▶ Brief:
From the records below, copy each line in which the string "SpecFloat" occurs.

========================

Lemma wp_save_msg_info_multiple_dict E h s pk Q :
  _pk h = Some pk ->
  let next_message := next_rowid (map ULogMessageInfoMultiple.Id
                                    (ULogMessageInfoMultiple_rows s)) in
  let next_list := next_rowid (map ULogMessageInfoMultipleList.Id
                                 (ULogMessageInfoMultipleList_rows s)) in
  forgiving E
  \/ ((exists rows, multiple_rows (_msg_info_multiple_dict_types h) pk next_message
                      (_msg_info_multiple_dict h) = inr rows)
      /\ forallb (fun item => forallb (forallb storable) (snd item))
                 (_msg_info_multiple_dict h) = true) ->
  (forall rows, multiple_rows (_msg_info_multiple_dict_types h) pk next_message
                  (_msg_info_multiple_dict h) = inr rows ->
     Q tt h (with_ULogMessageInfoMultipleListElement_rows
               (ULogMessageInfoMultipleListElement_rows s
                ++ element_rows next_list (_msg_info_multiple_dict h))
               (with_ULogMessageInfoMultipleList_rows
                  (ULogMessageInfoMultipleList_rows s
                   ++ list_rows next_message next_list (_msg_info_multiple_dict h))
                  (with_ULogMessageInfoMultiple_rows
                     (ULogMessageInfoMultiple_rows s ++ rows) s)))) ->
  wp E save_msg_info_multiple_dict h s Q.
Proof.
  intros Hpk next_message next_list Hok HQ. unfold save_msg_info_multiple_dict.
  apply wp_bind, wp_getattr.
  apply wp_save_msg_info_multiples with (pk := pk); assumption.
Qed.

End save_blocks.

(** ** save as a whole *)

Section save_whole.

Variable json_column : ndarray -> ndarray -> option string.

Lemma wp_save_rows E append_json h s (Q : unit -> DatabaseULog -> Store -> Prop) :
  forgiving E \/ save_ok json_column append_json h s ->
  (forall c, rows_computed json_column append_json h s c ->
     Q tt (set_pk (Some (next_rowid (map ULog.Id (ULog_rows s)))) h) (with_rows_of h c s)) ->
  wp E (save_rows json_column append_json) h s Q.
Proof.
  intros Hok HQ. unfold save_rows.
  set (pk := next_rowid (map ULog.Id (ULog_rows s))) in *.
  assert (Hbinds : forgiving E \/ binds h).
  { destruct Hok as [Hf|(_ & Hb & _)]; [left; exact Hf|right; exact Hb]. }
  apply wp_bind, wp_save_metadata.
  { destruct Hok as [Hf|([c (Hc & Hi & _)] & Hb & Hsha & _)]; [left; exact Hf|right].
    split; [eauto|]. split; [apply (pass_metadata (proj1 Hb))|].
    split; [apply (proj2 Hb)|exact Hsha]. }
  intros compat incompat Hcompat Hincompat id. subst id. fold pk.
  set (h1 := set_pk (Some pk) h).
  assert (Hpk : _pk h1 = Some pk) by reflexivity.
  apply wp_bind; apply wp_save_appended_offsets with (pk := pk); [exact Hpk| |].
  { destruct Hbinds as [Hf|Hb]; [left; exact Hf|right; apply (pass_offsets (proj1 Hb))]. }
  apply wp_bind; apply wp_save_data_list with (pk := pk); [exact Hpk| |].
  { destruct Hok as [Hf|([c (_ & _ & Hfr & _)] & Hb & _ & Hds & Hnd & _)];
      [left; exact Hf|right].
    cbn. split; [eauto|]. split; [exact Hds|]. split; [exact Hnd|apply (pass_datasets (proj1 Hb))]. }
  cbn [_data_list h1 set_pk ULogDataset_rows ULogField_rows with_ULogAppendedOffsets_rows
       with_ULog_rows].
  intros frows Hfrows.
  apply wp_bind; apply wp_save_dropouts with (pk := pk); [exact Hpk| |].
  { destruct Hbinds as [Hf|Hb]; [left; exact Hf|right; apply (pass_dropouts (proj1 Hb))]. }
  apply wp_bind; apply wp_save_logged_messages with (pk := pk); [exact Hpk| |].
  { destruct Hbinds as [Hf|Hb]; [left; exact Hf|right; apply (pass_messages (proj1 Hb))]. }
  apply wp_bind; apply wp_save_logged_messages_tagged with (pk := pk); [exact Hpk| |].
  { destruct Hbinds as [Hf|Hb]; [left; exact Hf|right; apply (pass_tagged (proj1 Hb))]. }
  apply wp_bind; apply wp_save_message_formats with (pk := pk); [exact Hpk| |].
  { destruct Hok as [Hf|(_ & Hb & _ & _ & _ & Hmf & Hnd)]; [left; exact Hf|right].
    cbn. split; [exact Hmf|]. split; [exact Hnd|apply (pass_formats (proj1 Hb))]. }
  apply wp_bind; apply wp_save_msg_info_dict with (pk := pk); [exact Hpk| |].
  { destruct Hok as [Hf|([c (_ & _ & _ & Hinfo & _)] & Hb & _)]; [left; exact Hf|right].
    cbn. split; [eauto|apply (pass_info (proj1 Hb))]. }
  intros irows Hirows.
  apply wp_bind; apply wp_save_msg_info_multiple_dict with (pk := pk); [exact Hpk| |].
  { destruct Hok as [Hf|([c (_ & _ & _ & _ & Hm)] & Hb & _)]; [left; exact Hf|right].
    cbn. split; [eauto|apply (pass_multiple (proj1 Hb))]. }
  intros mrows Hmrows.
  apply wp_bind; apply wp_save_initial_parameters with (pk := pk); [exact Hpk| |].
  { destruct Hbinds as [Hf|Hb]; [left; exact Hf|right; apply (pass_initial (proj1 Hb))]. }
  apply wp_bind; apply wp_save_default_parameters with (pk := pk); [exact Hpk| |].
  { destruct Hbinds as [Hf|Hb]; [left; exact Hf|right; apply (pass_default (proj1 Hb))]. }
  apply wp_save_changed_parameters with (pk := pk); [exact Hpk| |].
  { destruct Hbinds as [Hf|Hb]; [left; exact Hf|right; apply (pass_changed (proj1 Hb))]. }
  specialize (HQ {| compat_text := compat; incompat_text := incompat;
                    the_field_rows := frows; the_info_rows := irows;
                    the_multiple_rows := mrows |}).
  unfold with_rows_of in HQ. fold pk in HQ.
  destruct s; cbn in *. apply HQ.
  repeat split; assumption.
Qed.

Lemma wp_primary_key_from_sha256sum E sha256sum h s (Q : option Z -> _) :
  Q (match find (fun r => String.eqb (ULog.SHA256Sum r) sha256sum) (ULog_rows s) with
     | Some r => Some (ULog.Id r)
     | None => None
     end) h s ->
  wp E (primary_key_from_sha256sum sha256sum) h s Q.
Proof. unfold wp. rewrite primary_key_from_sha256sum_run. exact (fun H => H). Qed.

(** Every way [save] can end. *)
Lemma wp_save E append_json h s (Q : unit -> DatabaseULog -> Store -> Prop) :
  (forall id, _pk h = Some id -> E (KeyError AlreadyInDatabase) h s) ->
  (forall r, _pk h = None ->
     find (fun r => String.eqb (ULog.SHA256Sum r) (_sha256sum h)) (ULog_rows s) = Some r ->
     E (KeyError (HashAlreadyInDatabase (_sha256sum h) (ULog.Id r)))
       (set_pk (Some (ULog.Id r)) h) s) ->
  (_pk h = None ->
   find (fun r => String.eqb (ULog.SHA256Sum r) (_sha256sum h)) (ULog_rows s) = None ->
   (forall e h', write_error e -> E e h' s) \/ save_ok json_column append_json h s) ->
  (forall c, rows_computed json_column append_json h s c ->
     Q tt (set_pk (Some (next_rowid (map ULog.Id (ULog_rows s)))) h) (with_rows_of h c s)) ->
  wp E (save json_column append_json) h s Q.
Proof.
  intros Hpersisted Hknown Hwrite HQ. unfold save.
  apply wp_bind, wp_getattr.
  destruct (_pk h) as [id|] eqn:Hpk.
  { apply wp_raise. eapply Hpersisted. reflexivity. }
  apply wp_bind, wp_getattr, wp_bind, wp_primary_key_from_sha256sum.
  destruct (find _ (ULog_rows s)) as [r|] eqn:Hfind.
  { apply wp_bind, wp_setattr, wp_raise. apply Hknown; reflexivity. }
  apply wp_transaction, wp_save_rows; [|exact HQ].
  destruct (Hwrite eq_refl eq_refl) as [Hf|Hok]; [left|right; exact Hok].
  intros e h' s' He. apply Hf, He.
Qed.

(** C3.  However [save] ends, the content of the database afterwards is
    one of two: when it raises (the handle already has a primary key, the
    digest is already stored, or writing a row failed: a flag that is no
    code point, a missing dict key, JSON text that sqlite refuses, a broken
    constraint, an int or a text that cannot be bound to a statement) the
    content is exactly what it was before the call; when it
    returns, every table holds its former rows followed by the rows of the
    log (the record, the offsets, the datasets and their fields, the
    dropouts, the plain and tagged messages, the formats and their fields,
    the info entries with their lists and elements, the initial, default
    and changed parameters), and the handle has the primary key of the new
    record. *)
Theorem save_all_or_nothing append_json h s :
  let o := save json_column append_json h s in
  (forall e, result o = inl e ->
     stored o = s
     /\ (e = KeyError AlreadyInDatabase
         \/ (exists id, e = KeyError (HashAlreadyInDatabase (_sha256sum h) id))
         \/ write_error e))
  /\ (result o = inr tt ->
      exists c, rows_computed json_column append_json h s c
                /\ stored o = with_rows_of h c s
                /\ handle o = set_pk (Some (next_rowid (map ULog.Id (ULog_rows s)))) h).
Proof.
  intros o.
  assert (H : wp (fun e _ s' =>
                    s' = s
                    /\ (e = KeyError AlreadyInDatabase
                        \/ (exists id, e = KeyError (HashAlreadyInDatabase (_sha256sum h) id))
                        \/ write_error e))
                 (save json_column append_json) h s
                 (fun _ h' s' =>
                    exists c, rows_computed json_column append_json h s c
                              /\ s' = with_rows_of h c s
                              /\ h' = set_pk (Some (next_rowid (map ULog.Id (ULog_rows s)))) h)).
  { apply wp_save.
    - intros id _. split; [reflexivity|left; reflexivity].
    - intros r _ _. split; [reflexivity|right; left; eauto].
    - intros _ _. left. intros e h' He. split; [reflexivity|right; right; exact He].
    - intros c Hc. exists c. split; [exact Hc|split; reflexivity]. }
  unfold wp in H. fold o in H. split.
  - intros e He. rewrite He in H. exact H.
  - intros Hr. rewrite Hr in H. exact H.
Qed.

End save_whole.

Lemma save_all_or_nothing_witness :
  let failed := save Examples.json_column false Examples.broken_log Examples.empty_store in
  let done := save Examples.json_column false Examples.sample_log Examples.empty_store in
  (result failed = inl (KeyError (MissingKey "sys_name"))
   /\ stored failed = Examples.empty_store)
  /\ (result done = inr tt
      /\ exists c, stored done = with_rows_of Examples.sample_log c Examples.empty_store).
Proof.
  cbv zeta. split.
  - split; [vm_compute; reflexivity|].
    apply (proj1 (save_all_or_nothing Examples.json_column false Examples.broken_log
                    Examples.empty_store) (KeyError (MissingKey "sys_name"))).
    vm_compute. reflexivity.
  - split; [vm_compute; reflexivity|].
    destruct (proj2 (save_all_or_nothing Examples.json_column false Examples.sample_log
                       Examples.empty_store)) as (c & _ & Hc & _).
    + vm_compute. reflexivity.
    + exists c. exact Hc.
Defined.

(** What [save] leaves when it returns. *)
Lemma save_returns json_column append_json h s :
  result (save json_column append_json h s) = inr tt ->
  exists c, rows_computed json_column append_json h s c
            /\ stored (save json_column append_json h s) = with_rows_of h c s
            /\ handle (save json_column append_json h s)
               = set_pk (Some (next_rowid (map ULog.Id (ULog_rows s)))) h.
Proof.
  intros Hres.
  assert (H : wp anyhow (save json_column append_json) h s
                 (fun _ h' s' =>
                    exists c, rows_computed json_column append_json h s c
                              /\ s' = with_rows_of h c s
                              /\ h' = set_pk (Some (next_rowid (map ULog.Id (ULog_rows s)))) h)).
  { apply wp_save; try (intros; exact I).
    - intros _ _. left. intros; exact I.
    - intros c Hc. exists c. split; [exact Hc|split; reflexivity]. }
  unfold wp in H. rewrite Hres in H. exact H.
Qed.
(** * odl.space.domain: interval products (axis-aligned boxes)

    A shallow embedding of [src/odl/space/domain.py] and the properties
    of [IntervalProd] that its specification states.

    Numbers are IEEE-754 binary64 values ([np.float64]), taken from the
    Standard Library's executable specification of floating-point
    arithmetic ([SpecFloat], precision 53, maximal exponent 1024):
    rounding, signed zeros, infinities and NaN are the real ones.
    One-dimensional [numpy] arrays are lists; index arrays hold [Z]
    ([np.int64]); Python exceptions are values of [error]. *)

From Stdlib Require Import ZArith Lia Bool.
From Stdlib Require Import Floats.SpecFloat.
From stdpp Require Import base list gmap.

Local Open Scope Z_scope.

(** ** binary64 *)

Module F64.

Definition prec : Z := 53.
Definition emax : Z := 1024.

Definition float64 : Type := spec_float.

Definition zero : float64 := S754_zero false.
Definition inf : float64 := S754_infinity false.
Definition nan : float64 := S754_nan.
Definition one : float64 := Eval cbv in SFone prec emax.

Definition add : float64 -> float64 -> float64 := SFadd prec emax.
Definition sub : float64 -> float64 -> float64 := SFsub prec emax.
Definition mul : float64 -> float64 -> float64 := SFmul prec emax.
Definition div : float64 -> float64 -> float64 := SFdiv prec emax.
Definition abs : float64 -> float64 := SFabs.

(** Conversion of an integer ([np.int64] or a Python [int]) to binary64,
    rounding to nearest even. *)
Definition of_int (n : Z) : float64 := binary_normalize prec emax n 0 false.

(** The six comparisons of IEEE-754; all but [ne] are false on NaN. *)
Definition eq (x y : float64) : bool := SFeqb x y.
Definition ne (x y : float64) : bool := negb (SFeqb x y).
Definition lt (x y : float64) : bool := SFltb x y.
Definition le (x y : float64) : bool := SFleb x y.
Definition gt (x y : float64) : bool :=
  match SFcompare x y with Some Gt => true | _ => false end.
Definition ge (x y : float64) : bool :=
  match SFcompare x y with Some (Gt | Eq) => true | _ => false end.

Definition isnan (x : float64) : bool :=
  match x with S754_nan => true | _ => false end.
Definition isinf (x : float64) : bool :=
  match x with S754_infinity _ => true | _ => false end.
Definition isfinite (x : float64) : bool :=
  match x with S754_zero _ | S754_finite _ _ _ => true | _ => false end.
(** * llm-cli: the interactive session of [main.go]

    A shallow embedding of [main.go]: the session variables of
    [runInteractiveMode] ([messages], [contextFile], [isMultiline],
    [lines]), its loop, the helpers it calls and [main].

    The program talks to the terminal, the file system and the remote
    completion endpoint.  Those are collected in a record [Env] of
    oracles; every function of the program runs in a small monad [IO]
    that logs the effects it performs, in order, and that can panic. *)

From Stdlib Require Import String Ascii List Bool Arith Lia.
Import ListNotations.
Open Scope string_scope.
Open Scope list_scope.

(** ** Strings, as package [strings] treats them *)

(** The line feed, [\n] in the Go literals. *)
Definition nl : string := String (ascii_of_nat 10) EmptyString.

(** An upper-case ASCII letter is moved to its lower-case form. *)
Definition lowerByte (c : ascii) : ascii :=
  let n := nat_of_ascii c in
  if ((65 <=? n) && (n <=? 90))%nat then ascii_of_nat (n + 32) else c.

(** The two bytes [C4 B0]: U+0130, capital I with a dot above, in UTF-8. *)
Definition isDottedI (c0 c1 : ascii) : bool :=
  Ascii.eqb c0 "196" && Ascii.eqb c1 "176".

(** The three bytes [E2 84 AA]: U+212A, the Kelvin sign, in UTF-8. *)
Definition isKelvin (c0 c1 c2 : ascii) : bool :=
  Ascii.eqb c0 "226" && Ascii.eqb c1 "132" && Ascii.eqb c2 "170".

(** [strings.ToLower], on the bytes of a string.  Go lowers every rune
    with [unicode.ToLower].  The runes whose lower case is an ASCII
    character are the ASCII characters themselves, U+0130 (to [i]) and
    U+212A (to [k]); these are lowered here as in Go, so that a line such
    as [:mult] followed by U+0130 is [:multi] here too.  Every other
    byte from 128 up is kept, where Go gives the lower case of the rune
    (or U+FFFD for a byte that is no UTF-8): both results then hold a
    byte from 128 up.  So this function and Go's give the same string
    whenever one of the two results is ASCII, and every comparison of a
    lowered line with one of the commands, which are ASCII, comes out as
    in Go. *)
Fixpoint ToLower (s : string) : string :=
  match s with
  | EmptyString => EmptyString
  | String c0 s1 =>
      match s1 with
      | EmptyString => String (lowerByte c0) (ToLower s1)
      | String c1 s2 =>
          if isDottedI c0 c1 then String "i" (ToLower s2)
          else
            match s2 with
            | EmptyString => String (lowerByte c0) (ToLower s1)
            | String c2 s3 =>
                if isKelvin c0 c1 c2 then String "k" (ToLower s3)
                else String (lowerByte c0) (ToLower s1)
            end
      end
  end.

========================

▶ Task answer:
    arithmetic ([SpecFloat], precision 53, maximal exponent 1024):
From Stdlib Require Import Floats.SpecFloat.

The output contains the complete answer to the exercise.